Railfest 2004: Historic trains ride D&SNG rails

By Dan D’Ambrosio Herald Staff Writer

Railfest 2004 got off to a puffing, steaming start Wed-nesday, with not only the regularly scheduled train service to Silverton but also service on Galloping Goose No. 5 to Cascade Canyon and back.

What’s a Galloping Goose? It was the attempt by the Rio Grande Southern railroad to stay in business when the Great Depression hit hard in the 1930s and the expense of running steam locomotives to haul mail and passengers became too much for the small Ridgway-based railroad to bear.

The Goose, powered by a GMC straight 6 gas engine, was the brainchild of the railroad’s chief mechanic, and went into service in June 1933. It kept the railroad hauling mail and passengers until the early 1950s, when it might have otherwise gone out of business during the Depression, said Goose crew member Jerry McKenzie on Wednesday.

The Rio Grande Southern still ran a few steam engines as well to haul freight, including lumber, ore and cattle, McKenzie said.

He said no one knows where the colorful nickname for the “motors,” as the gas-powered trains were known, came from, but that it’s possible they remind people of a goose galloping down the tracks when they’re in motion.

Galloping Goose No. 5, resembling a silver bus cut in half with a cow catcher in front and a camper in back, was rusting away in a park in Dolores when McKenzie and several of his friends volunteered to breathe life back into it.

“We’ll not only fix it, we’ll put it in tip-top running condition,” McKenzie said the Goose crew told town officials.

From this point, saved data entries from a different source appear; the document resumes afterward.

(* ===== verification/Prelude.v ===== *)
(** * conserve: a verification library

    A model of the backup program conserve (Rust, src/src/) and theorems about it.
    The library follows the modules of the program; each file models the source
    files it names and then proves its theorems and evaluates them on examples.

    ** Parts of the program, and where they are

    - [Prelude]: outcomes of a run ([Ret], [Panic], [Crash], [NoFuel]), the state monad
      [ST], results with [?] ([←?]), machine arithmetic of 64 bits, the standard
      library's [sort_by] and [binary_search_by], and the predicates on runs:
      [respects R m] (every run of [m], however it ends, relates the first state to the
      last by [R]), [wp], [keeps] and [terminates], each with a hint database.
    - [Text]: strings as UTF-8 bytes: characters, slices, splitting, decimal numbers.
    - [Apath] (apath.rs): archive paths: validity, [append], [below], the prefix test,
      the order, and the two order checkers.
    - [Externals]: the class [Ext] of operations of third-party code (BLAKE2b, hex,
      Snappy, semver, time, globs, users, LRU caches), [BuildCfg] for debug assertions,
      and the classes of the laws that theorems assume. [Sample] and [SampleWorld] are
      one instance of all of them with proofs of the laws; the examples run on it.
    - [Ids] (bandid.rs, blockhash.rs, kind.rs, unix_mode.rs, owner.rs, unix_time.rs),
      [Entry] (entry.rs, change.rs, the records of index.rs and blockdir.rs),
      [Counters] (counters.rs, stats.rs, misc.rs, monitor/task.rs), [Errors] (errors.rs).
    - [World]: the state that the program acts on: a file system ([Fs], a finite map
      from paths to nodes), a schedule of failures, short reads and directory orders,
      the clock, the monitor's errors and counters, and the caches of block
      directories. [syscall] is the one place where an operation fails, takes partial
      effect, or ends the process. [Console] (what the program prints, the buffered
      writers that it drops, the monitor of termui/monitor.rs as far as it counts errors).
    - [S3] (transport/s3.rs) and [Sftp] (transport/sftp.rs), with what they share in
      [Remote]: the remote transports, over any state of the service. The AWS and SSH
      clients are the classes [S3Client] and [Ssh2], what the services promise is
      [S3Laws] and [SftpLaws], and each file ends with a service in memory.
    - [Transport] (transport.rs, transport/local.rs): the class [Protocol] and its local
      instance. [Reading] and [Blind] are the interfaces through which clients are shown
      to change no file, or nothing but the monitor.
    - [Excludes] (excludes.rs), [Jsonio] (jsonio.rs, compress/snappy.rs).
    - [BlockDir] (blockdir.rs), [Index] (index.rs), [Archive] (archive.rs, band.rs,
      gc_lock.rs), [Stitch] (stitch.rs, stored_tree.rs, tree.rs), [Merge] (merge.rs),
      [LiveTree] (live_tree.rs), [Diff] (diff.rs), [Show] (show.rs), [Gc] (the deletion
      and validation of archive.rs, validate.rs), [Backup] (backup.rs, io.rs), [Restore]
      (restore.rs), [HunkIndex] (hunk_index.rs), [Mount] (mount/projfs.rs), [Cli]
      (bin/conserve.rs and the opening of a transport of transport.rs).
    - Files of theorems only: [BlockStore] (storing and reading blocks, as other parts
      rely on it), [Footprint] (the paths that each operation can change), [LiveOrder]
      and [LiveWhole] (the order and the completeness of the walk of a live tree),
      [Combine] (small files in one block), [BackupRun] and [RestoreRun] (where backups
      and restores write, and that they end), [StoredBand] (a finished band, and reading
      it while other files change), [BandWriter] (a band while it is written),
      [BackupTree] (the loop of a backup, entry by entry and group by group),
      [BackupWhole] (what a whole backup leaves), [RestoreTree] (the restore of a whole
      version), [RoundTrip] (one after the other), [Incremental] (a backup on top of
      another), [BlockListing] (the listing of the blocks), [GcSafety] (what deletion
      keeps), [GcExact] (all that it does when nothing fails), [Validation] (what
      validating decides), [CliSafety] and [CliRun] (commands that change nothing, and
      sessions of commands).

    What connects the components in these files are records of what holds between two
    steps: [sound] (the block directory), [writing] (the index), [combining] and [filing]
    (the files of a group), [saving] (the whole writer), [on_the_way] and [pending] (the
    walk), [progress] (the restore). [TrustedBasis] is the interface through which the
    loop of a backup uses the version before: any source of entries that keeps reading
    while the archive grows, and whose entries can be trusted.

    A method [T::f] is [T.f] in the file of its module; loops that are inline in the
    source are separate definitions named after what they do ([next_loop], [step]).
    A client is proved against the interface of what it calls: [Index] iterates over any
    [HunkIter] with [HunkIterLaws], which [Index] and [Stitch] both instantiate.

    ** What the theorems show

    - Paths and names: the order is total, children come before what is deeper, a
      subtree is contiguous, valid paths stay inside a tree, names of bands and blocks
      determine them; and where the prefix test is wrong.
    - Storage: creating a file changes nothing else, whatever fails; content and hunks
      that are written are read back; content that is returned has its hash; which
      blocks count as present, and why an empty one stays empty.
    - Bands: a new band has a new number, the collection lock is exclusive, the band
      selected by default is the newest finished one.
    - Iteration: hunks and entries come in order, once, and filtered exactly; seeking is
      exact; every iteration ends.
    - Merging two trees is a refinement of the merge of two lists, complete and ordered;
      comparing a stored tree with a live one reports exactly what their entries say.
    - Files: reading with retries, cutting a file into blocks, combining small files into
      one block, and restoring, are exact; a file that is stored is the file restored;
      the restore of a finished version makes exactly the tree that its entries describe,
      the times of directories included, and nothing else.
    - Whole backups: without failures and short reads, a backup makes a finished version
      with exactly one entry for each entry of the source, with its metadata and the
      addresses of its content; restoring it gives the source tree back; the next backup,
      which reuses blocks of unchanged files, is as exact, and leaves the version before
      as it was. Whatever fails, a backup keeps to its archive, where it only adds; a
      restore stays inside its destination; both end, when the trees that they read are
      apart from those that they write.
    - Remote transports: on S3 a file is an object, a listing has exactly the names in a
      directory, and removing a directory removes every object whose key begins with its
      path, those of other directories included; over SFTP directories and files are what
      they are with the local transport, except for the kind of one error.
    - Live trees: the walk is in order, misses nothing, never panics, and ends.
    - Commands: making an archive, backing up into it and restoring from it, each a
      process of its own, end in success and give the source tree back; a command that
      only looks, or is told to try only, changes nothing but a lock, whatever fails.
    - Deletion keeps the blocks that a kept band refers to when nothing fails; and loses
      them when the system cannot read a hunk. When nothing fails and the archive is in
      order it succeeds, and removes exactly the bands named and every block that no
      other band refers to, and nothing else.
    - Validation of an archive in order reports no error exactly when every block that
      it reads is sound; a hunk that is damaged is noticed neither by it nor by a restore.
    - Hunk lookup and mounted files: exact, with the two cases in which the code gives
      nothing although there is something.

    ** Bounds and fuel

    A loop that is not structural has a bound computed from the state: the number of
    hunks listed, of bands before the current one, of nodes of the file system, of
    bytes left in a file. [NoFuel] is the outcome when a bound is exceeded, and
    [terminates] theorems show that it does not occur: [Stitch.rounds] counts the phases
    left for this band and the older ones; [Stitch.bound] allows for each older band as
    many hunks as there can be files below an index; [hunks_bound] is the interface.
    The remote transports take the bounds of their loops as arguments, and their theorems
    hold for every bound that is large enough: one more than the pages of a listing, or
    the nodes of the remote file system.
    A bound is taken when a loop starts. Where the body of the loop writes, as in backup
    and restore, the theorem that the bound is enough assumes that it writes elsewhere.

    ** Choices

    Numbers of 64 bits are [N] with explicit checks: overflow panics with debug
    assertions and wraps without. Symbolic links are nodes that are never followed.
    Parallel iterators run in order; a hash set is visited in the order of its
    elements. Logging, tasks of the progress display and the elapsed time are left out.
    Standard output accepts everything that is printed. An archive is on a local disk: the
    program of [Cli] is the one built without the features for S3 and SFTP, on Unix, and
    the remote transports are modelled on their own.

    ** Not modelled

    The parsing of arguments by clap, logs, progress bars and the threads behind them
    (termui/), the mount command (built on Windows only), archives on remote transports
    as a whole, the calls to the Windows projected file system and the caches around
    them, the Windows half of owners, test fixtures. Third-party code is a parameter,
    with the behaviour that is relied on as laws. *)

From Stdlib Require Export ZArith NArith Lia.
From Stdlib Require Import Ascii.
From stdpp Require Export base list strings gmap sorting pretty numbers.
(** [diff_metadata] of two entries at one path reports them unchanged exactly
    when kind, owner and mode agree, size and time too if they are files, and
    the target if they are symlinks; otherwise it reports both sides. *)
Theorem diff_metadata_correct {W A B} `{BuildCfg} `{EntryTrait A} `{EntryTrait B}
    (a : A) (ma : OffsetDateTime) (sa : option N) (b : B) (mb : OffsetDateTime) (sb : option N) (w : W)
    (Ha : reads_as a ma sa) (Hb : reads_as b mb sb) (Hp : apath a = apath b) :
  ∃ c, EntryChange.diff_metadata a b w = (Ret (MkEntryChange (apath a) c), w) ∧
    (c = Unchanged (metadata_of a ma sa) ∧ same_metadata a ma sa b mb sb ∨
     c = Changed (metadata_of a ma sa) (metadata_of b mb sb) ∧ ¬ same_metadata a ma sa b mb sb).
Proof.
  unfold EntryChange.diff_metadata, same_metadata.
  rewrite (bool_decide_true (apath a = apath b)) by done.
  erewrite bind_run by apply debug_assert_true.
  destruct (negb (bool_decide (kind a = kind b)) || negb (bool_decide (owner a = owner b))
            || negb (bool_decide (unix_mode a = unix_mode b))) eqn:E.
  - eexists. split.
    + erewrite bind_run by done. by apply (changed_runs a ma sa b mb sb).
    + right. split; [done|]. intros (Hk & Ho & Hu & _).
      rewrite !bool_decide_true in E by done. done.
  - apply orb_false_iff in E as [[E1 E2]%orb_false_iff E3].
    apply negb_false_iff, bool_decide_eq_true in E1, E2, E3.
    destruct (content_differs_runs a ma sa b mb sb w Ha Hb E1) as (d & Hd & Hiff).
    rewrite (bind_run _ _ _ _ _ Hd). destruct d.
    + eexists. split; [by apply (changed_runs a ma sa b mb sb)|].
      right. split; [done|]. intros (_ & _ & _ & Hc). apply Hiff in Hc. done.
    + eexists. split.
      * unfold EntryChange.unchanged.
        by rewrite (bind_run _ _ _ _ _ (EntryMetadata_from_runs a ma sa w Ha)).
      * left. split; [done|]. split; [done|]. split; [done|]. split; [done|]. by apply Hiff.
Qed.

(** A file of the live tree, for examples. *)
Definition sample_file (len : N) : EntryValue :=
  MkEntryValue Apath.root (KM_File len) (MkTime 10 0) (UnixMode.from 420) (MkOwner None None).

Lemma diff_metadata_correct_witness :
  ∃ c, @EntryChange.diff_metadata nat _ _ true _ _ (sample_file 3) (sample_file 4) 0
       = (Ret (MkEntryChange (apath (sample_file 3)) c), 0) ∧
    (c = Unchanged (metadata_of (sample_file 3) (MkTime 10 0) (Some 3%N)) ∧
       same_metadata (sample_file 3) (MkTime 10 0) (Some 3%N) (sample_file 4) (MkTime 10 0) (Some 4%N) ∨
     c = Changed (metadata_of (sample_file 3) (MkTime 10 0) (Some 3%N))
           (metadata_of (sample_file 4) (MkTime 10 0) (Some 4%N)) ∧
       ¬ same_metadata (sample_file 3) (MkTime 10 0) (Some 3%N) (sample_file 4) (MkTime 10 0) (Some 4%N)).
Proof.
  apply (@diff_metadata_correct nat EntryValue EntryValue true _ _ (sample_file 3) (MkTime 10 0)
    (Some 3%N) (sample_file 4) (MkTime 10 0) (Some 4%N) 0).
  - apply (entry_value_reads_as (sample_file 3)). discriminate.
  - apply (entry_value_reads_as (sample_file 4)). discriminate.
  - reflexivity.
Defined.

The restoration, completed in 1998, took a year, and a great deal of hard work, to finish, said McKenzie, particularly to restore the passenger seating area.

“The roof had leaked for 47 years,” McKenzie said.

Now the cane seats, recycled from Denver street cars by the resourceful Rio Grande chief mechanic, glisten in the late afternoon light, ready for today’s run to Cascade Canyon.

The Galloping Goose is an awkward but endearing reminder of the survival instinct brought on by the Great Depression.

This year’s Railfest is the sixth annual, and continues through Sunday.